Records from a dataset:
===
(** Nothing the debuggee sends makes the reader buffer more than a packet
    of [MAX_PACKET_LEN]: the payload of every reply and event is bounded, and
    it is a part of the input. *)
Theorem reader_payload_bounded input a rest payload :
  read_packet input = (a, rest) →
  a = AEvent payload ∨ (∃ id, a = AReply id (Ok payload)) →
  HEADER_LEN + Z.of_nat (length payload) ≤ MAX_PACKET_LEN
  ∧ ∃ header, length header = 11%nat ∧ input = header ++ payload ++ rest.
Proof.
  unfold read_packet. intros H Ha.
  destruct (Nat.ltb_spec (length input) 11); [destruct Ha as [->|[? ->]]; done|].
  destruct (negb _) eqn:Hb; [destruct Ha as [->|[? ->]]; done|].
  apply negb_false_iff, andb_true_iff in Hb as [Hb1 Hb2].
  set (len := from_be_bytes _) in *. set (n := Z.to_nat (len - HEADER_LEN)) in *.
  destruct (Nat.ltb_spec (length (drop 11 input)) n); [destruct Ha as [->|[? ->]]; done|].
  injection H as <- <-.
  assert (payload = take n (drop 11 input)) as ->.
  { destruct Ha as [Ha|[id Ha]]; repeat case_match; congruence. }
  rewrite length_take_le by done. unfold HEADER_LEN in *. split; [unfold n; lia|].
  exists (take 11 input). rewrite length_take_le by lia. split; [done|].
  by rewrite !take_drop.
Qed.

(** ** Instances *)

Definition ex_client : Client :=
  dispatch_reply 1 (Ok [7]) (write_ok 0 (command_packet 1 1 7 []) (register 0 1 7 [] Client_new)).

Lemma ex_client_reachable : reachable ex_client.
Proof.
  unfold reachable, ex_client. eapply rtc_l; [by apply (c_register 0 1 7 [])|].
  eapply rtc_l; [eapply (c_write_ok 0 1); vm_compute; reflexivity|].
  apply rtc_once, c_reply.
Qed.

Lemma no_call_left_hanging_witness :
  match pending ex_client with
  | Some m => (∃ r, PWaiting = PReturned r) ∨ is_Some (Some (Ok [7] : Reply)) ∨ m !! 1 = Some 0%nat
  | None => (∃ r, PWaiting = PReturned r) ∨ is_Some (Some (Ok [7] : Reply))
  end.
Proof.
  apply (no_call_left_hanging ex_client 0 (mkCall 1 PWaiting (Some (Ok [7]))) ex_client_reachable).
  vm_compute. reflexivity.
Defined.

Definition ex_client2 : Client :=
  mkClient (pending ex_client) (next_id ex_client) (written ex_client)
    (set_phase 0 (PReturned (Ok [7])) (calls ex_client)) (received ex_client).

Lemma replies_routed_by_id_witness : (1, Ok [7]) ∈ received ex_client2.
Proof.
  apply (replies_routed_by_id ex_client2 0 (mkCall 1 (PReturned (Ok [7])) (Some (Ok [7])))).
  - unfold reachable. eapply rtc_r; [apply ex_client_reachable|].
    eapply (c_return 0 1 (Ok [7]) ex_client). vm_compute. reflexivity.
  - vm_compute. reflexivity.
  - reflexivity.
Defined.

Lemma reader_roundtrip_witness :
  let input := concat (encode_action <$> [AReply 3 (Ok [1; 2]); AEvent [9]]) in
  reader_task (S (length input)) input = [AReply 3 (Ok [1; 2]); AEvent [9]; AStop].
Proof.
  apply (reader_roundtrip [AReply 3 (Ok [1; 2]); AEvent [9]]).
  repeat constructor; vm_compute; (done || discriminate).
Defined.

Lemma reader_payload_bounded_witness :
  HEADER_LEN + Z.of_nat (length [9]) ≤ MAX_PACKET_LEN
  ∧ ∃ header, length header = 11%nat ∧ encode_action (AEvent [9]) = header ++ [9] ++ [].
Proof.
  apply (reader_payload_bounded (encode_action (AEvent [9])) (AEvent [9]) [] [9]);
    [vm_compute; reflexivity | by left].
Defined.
===
TASK TO COMPLETE: Print the lines above from the one with "(set_phase 0 (PReturned" through the one with "- unfold reachable.", both included, exactly as written and nothing more.

FINISHED EXERCISE:
    (set_phase 0 (PReturned (Ok [7])) (calls ex_client)) (received ex_client).

Lemma replies_routed_by_id_witness : (1, Ok [7]) ∈ received ex_client2.
Proof.
  apply (replies_routed_by_id ex_client2 0 (mkCall 1 (PReturned (Ok [7])) (Some (Ok [7])))).
  - unfold reachable. eapply rtc_r; [apply ex_client_reachable|].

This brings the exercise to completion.